> _EXERCISE GOAL_
How many lines of the data include the string "method"? State that number alone.

> _DATA FOR PROCESSING_

┌──

(** * EmbeddedFS: the two backend adapters of the filesystem facade

    A shallow embedding of [filesys.h], [LittleFSImpl.cpp] and
    [FatFSImpl.cpp].  The adapters are thin: every method validates its
    handle or the mounted flag, calls into the wrapped library and
    translates the native status.  The wrapped libraries (littlefs, FatFs)
    are external, so a method is embedded as a finite program over the
    library's entry points: each native call is a node of the program, answered
    by whatever library the program is run against.  Properties are then
    stated for every library, with the exact sequence of native calls. *)

From Stdlib Require Import ZArith List String Ascii Bool Lia.
From Stdlib Require Import Strings.Byte.
Import ListNotations.
Local Open Scope Z_scope.

Set Implicit Arguments.

(** ** Programs over a native library *)

(** [M E A]: a program that returns an [A], calls native entry points [E]
    on the way, or runs into undefined behaviour ([Trap], e.g. a null
    dereference). *)
Inductive M (E : Type -> Type) (A : Type) : Type :=
| Ret (a : A)
| Vis (X : Type) (e : E X) (k : X -> M E A)
| Trap.

Arguments Ret {E A} a.
Arguments Vis {E A X} e k.
Arguments Trap {E A}.

Fixpoint bind {E : Type -> Type} {A B : Type} (m : M E A) (f : A -> M E B) : M E B :=
  match m with
  | Ret a => f a
  | Vis e k => Vis e (fun x => bind (k x) f)
  | Trap => Trap
  end.

Definition call {E : Type -> Type} {X : Type} (e : E X) : M E X := Vis e Ret.

Declare Scope prog_scope.
Delimit Scope prog_scope with prog.
Notation "x <- c1 ;; c2" := (bind c1 (fun x => c2))
  (at level 61, c1 at next level, right associativity) : prog_scope.
Notation "' pat <- c1 ;; c2" := (bind c1 (fun x => match x with pat => c2 end))
  (at level 61, pat pattern, c1 at next level, right associativity) : prog_scope.
Local Open Scope prog_scope.

(** One native call together with what the library answered. *)
Record event (E : Type -> Type) : Type :=
  Ev { ev_type : Type; ev_call : E ev_type; ev_answer : ev_type }.

Arguments Ev {E ev_type} ev_call ev_answer.

(** A library: it answers every call from its own state [S]. *)
Definition lib (E : Type -> Type) (S : Type) : Type :=
  forall X : Type, E X -> S -> X * S.

(** Running a program against a library: the result ([None] after a trap),
    the library's final state and the native calls in the order made. *)
Fixpoint run {E : Type -> Type} {S A : Type} (L : lib E S) (m : M E A) (s : S)
  : option A * S * list (event E) :=
  match m with
  | Ret a => (Some a, s, [])
  | Trap => (None, s, [])
  | Vis e k =>
      let (x, s1) := L _ e s in
      let '(r, s2, tr) := run L (k x) s1 in
      (r, s2, Ev e x :: tr)
  end.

└──

> _RESPONSE_
2